Various other findings of this study are as follows:

  1. There was a lack of discussion on resumption of sexual activities by the attending cardiologists.

  2. There was hesitation in resuming sexual activity fearing precipitation of an acute cardiac event.

  3. Among elderly, there was initial reluctance to discuss about sex and many believed that they should move towards spirituality, rather than sex, which was more common in women.

  4. They also reported lack of adequate privacy at their dwelling places.

  5. Many were unaware that sexual dysfunctions are related either to their medical condition or the treatment.

  6. Hence the attending physician should discuss about the concerned issues with patients and their partners, and also try to collaborate with the Department of Psychiatry to look into the concerned issues, and identify and address the same for better outcomes.

Limitations

  • This is a cross-sectional study.

  • Longer follow-up would lead to further insights into the relation between sexual functioning and cardiac events.

  • A larger sample size would be helpful to determine more significant results.
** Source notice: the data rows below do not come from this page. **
(** * Promo_code_service: a shallow embedding of the promo / auth / engagement core

    The development follows the layout of the Python sources:

    - [utils/whitelist.py]   the Redis-backed token whitelist,
    - [utils/auth.py]        the bearer-token dependencies,
    - [schemas/business.py]  request schemas and their validators,
    - [schemas/user.py]      user-side request schemas,
    - [utils/repository.py]  the promo repository,
    - [services/*.py]        sign-in, like and comment operations,
    - [api/user.py]          the comment-deletion route.

    Conventions.  A Python function that may raise returns a [Result];
    a function that talks to Redis threads the Redis store and hands it
    back also when it raises (Redis has no transaction here); a function
    that works inside [async with session] returns the relational store
    together with its result, the store being the one it was given unless
    [session.commit()] was reached.  Values drawn from the environment
    ([uuid4()], [datetime.now()], the identifier the database generates for
    a new row) are explicit arguments.  Library functions the sources only
    call ([jwt.encode], [jwt.decode], [bcrypt.checkpw], the regular
    expression matcher, [validate_email], the ISO country table) are
    variables of the enclosing section.

    Outside the embedding: the checks the database engine makes from the
    table declarations (column widths, nullability, foreign keys), and the
    validation pydantic runs once more when a DTO is built from a stored
    row ([PromoDTO(...)], [CompanyDTO.model_validate]); such a DTO is the
    record of the values it is given. *)

From Stdlib Require Import ZArith Bool Lia.
From stdpp Require Import gmap strings list fin_maps sorting.

Local Open Scope string_scope.
Local Open Scope Z_scope.

(** ** Exceptions and results *)

Inductive PyError : Type :=
| HTTPException (status_code : Z)
| RequestValidationError
| ValueError
| AttributeError (name : string)
| NotImplementedError
| TypeError
| MultipleResultsFound
| IntegrityError.

Inductive Result (A : Type) : Type :=
| Ok (a : A)
| Raise (e : PyError).
Arguments Ok {A} a.
Arguments Raise {A} e.

Definition bind {A B : Type} (r : Result A) (k : A -> Result B) : Result B :=
  match r with
  | Ok a => k a
  | Raise e => Raise e
  end.

Notation "x <- r ;; k" := (bind r (fun x => k))
  (at level 100, r at next level, right associativity).

Definition is_ok {A : Type} (r : Result A) : bool :=
  match r with Ok _ => true | Raise _ => false end.

Definition rejected {A : Type} (r : Result A) : Prop := is_ok r = false.

Definition HTTP_400_BAD_REQUEST : Z := 400.
Definition HTTP_401_UNAUTHORIZED : Z := 401.
Definition HTTP_403_FORBIDDEN : Z := 403.
Definition HTTP_404_NOT_FOUND : Z := 404.
Definition HTTP_409_CONFLICT : Z := 409.

(** [str(x)] for an optional string: [str(None)] is the text [None]. *)
Definition py_str (v : option string) : string :=
  match v with
  | Some s => s
  | None => "None"
  end.

(** Python's [len] on a string, as an integer; the characters of a
    string stand for its code points. *)
Definition len (s : string) : Z := Z.of_nat (String.length s).

(** Truth value of a string and of a list: empty is false. *)
Definition str_truthy (s : string) : bool :=
  match s with EmptyString => false | _ => true end.

Definition opt_str_truthy (v : option string) : bool :=
  match v with Some s => str_truthy s | None => false end.

Definition opt_list_truthy {A : Type} (v : option (list A)) : bool :=
  match v with Some (_ :: _) => true | _ => false end.

(** Truth value of an optional integer: [None] and [0] are false. *)
Definition opt_int_truthy (v : option Z) : bool :=
  match v with Some z => negb (Z.eqb z 0) | None => false end.

(** ** [datetime.date]

    A date is its (year, month, day) triple and is compared as that
    triple, as [date._cmp] does; every [date] object is true. *)

Record date : Type := mkDate { year : Z; month : Z; day : Z }.

Definition date_cmp (a b : date) : comparison :=
  match Z.compare (year a) (year b) with
  | Eq => match Z.compare (month a) (month b) with
          | Eq => Z.compare (day a) (day b)
          | c => c
          end
  | c => c
  end.

Definition date_lt (a b : date) : bool :=
  match date_cmp a b with Lt => true | _ => false end.
Definition date_gt (a b : date) : bool :=
  match date_cmp a b with Gt => true | _ => false end.
Definition date_ge (a b : date) : bool :=
  match date_cmp a b with Lt => false | _ => true end.

Definition opt_date_truthy (v : option date) : bool :=
  match v with Some _ => true | None => false end.

(** ** [utils/whitelist.py] *)

(** The Redis database: string keys holding sets of strings.  A key that
    is absent behaves as the empty set. *)
Abbreviation Redis := (gmap string (gset string)).

Definition smembers (key : string) (r : Redis) : gset string :=
  default ∅ (r !! key).

Definition sadd (key member : string) (r : Redis) : Redis :=
  <[key := {[member]} ∪ smembers key r]> r.

Definition sismember (key member : string) (r : Redis) : bool :=
  bool_decide (member ∈ smembers key r).

Definition srem (key member : string) (r : Redis) : Redis :=
  let s := smembers key r ∖ {[member]} in
  if decide (s = ∅) then delete key r else <[key := s]> r.

Definition unlink (key : string) (r : Redis) : Redis := delete key r.

Module TokenWhiteList.

(** The key computed at the head of each of the four methods. *)
Definition key_of (id entity : string) : Result string :=
  if String.eqb entity "user" then Ok ("whitelist:users:" +:+ id)
  else if String.eqb entity "company" then Ok ("whitelist:companies:" +:+ id)
  else Raise ValueError.

Definition add_jti_to_whitelist (id jti entity : string) (r : Redis)
  : Result unit * Redis :=
  match key_of id entity with
  | Ok key => (Ok tt, sadd key jti r)
  | Raise e => (Raise e, r)
  end.

Definition check_jti_in_whitelist (id jti entity : string) (r : Redis)
  : Result bool :=
  key <- key_of id entity ;;
  Ok (sismember key jti r).

Definition delete_one_jti_from_whitelist (id jti entity : string) (r : Redis)
  : Result unit * Redis :=
  match key_of id entity with
  | Ok key => (Ok tt, srem key jti r)
  | Raise e => (Raise e, r)
  end.

Definition flush_all_jti_from_whitelist (id entity : string) (r : Redis)
  : Result unit * Redis :=
  match key_of id entity with
  | Ok key => (Ok tt, unlink key r)
  | Raise e => (Raise e, r)
  end.

End TokenWhiteList.

(** ** Tokens *)

(** The [payload] dictionary of [create_access_token]. *)
Record TokenPayload : Type := mkPayload {
  tp_id : string;
  tp_jti : string;
  tp_exp : Z;
  tp_refresh : bool
}.

(** [HTTPAuthorizationCredentials] *)
Record Credentials : Type := mkCredentials {
  scheme : string;
  credentials : string
}.

(** ** [models/business.py], [models/user.py]: the relational store

    A table is a finite map from its primary key to its rows.  The rows a
    relationship loads with a promo ([unique_promos], [categories]) are
    kept inside the promo row; their surrogate identifiers are not
    represented. *)

Inductive PromoMode : Type := COMMON | UNIQUE.

Record CompanyORM : Type := mkCompany {
  company_id_ : string;
  company_name : string;
  company_email : string;
  company_password : string
}.

Record UserORM : Type := mkUser {
  user_id_ : string;
  user_name : string;
  user_surname : string;
  user_email : string;
  user_password : string;
  user_avatar_url : option string
}.

Record UniquePromocodeORM : Type := mkUniquePromocode {
  promocode : string;
  is_active : bool
}.

Record CategoryORM : Type := mkCategory { category_name : string }.

Record PromocodeORM : Type := mkPromocode {
  id : string;
  company_id : string;
  description : string;
  image_url : option string;
  age_from : option Z;
  age_until : option Z;
  country : option string;
  active_from : option date;
  active_until : option date;
  max_count : Z;
  mode : PromoMode;
  active : bool;
  like_count : Z;
  used_count : Z;
  promo_common : option string;
  unique_promos : list UniquePromocodeORM;
  categories : list CategoryORM
}.

Record PromoUserORM : Type := mkPromoUser {
  pu_user_id : string;
  pu_promo_id : string;
  activated : bool;
  liked : bool
}.

Record CommentORM : Type := mkComment {
  comment_id_ : string;
  comment_text : string;
  comment_date : Z;
  comment_author : string;
  comment_promo_id : string
}.

Record Database : Type := mkDatabase {
  companies : gmap string CompanyORM;
  users : gmap string UserORM;
  promos : gmap string PromocodeORM;
  users_promos : gmap (string * string) PromoUserORM;
  comments : gmap string CommentORM
}.

Definition with_promos (db : Database) (t : gmap string PromocodeORM) : Database :=
  mkDatabase (companies db) (users db) t (users_promos db) (comments db).

Definition with_users_promos (db : Database)
    (t : gmap (string * string) PromoUserORM) : Database :=
  mkDatabase (companies db) (users db) (promos db) t (comments db).

(** [select(...).where(column == value)]: the rows of a table that pass
    the filter. *)
Definition select_where {K : Type} `{Countable K} {V : Type}
    (p : V -> bool) (t : gmap K V) : list V :=
  filter (fun v => Is_true (p v)) (snd <$> map_to_list t).

(** [Result.scalar_one_or_none()] *)
Definition scalar_one_or_none {A : Type} (rows : list A) : Result (option A) :=
  match rows with
  | [] => Ok None
  | [x] => Ok (Some x)
  | _ => Raise MultipleResultsFound
  end.

(** A computation over the Redis store that may raise. *)
Definition RedisM (A : Type) : Type := Redis -> Result A * Redis.

Definition rbind {A B : Type} (m : RedisM A) (k : A -> RedisM B) : RedisM B :=
  fun r => match m r with
           | (Ok a, r') => k a r'
           | (Raise e, r') => (Raise e, r')
           end.

Definition rlift {A : Type} (x : Result A) : RedisM A := fun r => (x, r).

Notation "x <~ m ;; k" := (rbind m (fun x => k))
  (at level 100, m at next level, right associativity).

(** ** pydantic fields

    A field of a model together with its membership in
    [model_fields_set]: [Unset] when the request did not mention it (the
    attribute then reads as its default, [None]), [Given v] when it did,
    [v] being [None] for an explicit null. *)
Inductive Field (A : Type) : Type :=
| Unset
| Given (v : option A).
Arguments Unset {A}.
Arguments Given {A} v.

Definition value {A : Type} (f : Field A) : option A :=
  match f with Unset => None | Given v => v end.

(** ** More stand-ins, for evaluation

    A token table in which signing is the inverse of decoding, and a hash
    that [toy_checkpw] accepts. *)
Definition payload_eqb (p q : TokenPayload) : bool :=
  String.eqb (tp_id p) (tp_id q) && String.eqb (tp_jti p) (tp_jti q)
  && (tp_exp p =? tp_exp q)%Z && Bool.eqb (tp_refresh p) (tp_refresh q).

Definition table_tokens : list (string * TokenPayload) :=
  [ ("jwt-user-1-jti-old", mkPayload "user-1" "jti-old" 86400 false);
    ("jwt-user-1-jti-new", mkPayload "user-1" "jti-new" 86405 false);
    ("jwt-company-a-jti-new", mkPayload "company-a" "jti-new" 86405 false);
    ("jwt-company-c-jti-c", mkPayload "company-c" "jti-c" 86405 false) ].

Definition table_jwt_encode (payload : TokenPayload) : option string :=
  match filter (fun e => Is_true (payload_eqb (snd e) payload)) table_tokens with
  | (token, _) :: _ => Some token
  | [] => None
  end.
  • Surgery itself is a stressful event, which might have led to the false positive results.

Conclusion

The findings of the study show the importance of psycho sexual issues in patients having cardiac and cardiovascular comorbidities. It is essential to incorporate enquiry, attention, and psychoeducation to all the patients attending cardiology and cardio-vascular surgery in both the out-patient and in-patient settings.